» Your assignment: The word "with" may appear in the records below. Report how many lines contain it, and write nothing besides the number.

[Stored data]
/---
Definition bind {A B} (m : M A) (k : A -> M B) : M B :=
  fun s => match m s with
           | (Ok a, s') => k a s'
           | (Raise e, s') => (Raise e, s')
           end.

(** Evaluate an expression over [self]; it may raise, it cannot write. *)
Definition read {A} (f : WalletSystem -> Res A) : M A := fun s => (f s, s).

Definition gets {A} (f : WalletSystem -> A) : M A := fun s => (Ok (f s), s).

Definition modify (f : WalletSystem -> WalletSystem) : M unit :=
  fun s => (Ok tt, f s).

(** [assert c, msg] *)
Definition assert_ (c : bool) (msg : string) : M unit :=
  fun s => if c then (Ok tt, s) else (Raise (AssertionError msg), s).

Declare Scope py_scope.
Delimit Scope py_scope with py.
Notation "x <- m ;; k" := (bind m (fun x => k))
  (at level 61, m at next level, right associativity) : py_scope.
Notation "m ;; k" := (bind m (fun _ => k))
  (at level 61, right associativity) : py_scope.
Notation "x <-- r ;;; k" := (rbind r (fun x => k))
  (at level 61, r at next level, right associativity) : py_scope.
Open Scope py_scope.

(** The result and the state a call leaves behind. *)
Definition result_of {A} (m : M A) (s : WalletSystem) : Res A := fst (m s).
Definition state_after {A} (m : M A) (s : WalletSystem) : WalletSystem := snd (m s).

(** [self.balances[u]] *)
Definition balance_of (u : string) (s : WalletSystem) : Res float :=
  getitem (balances s) u.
\---
» Finished exercise: 2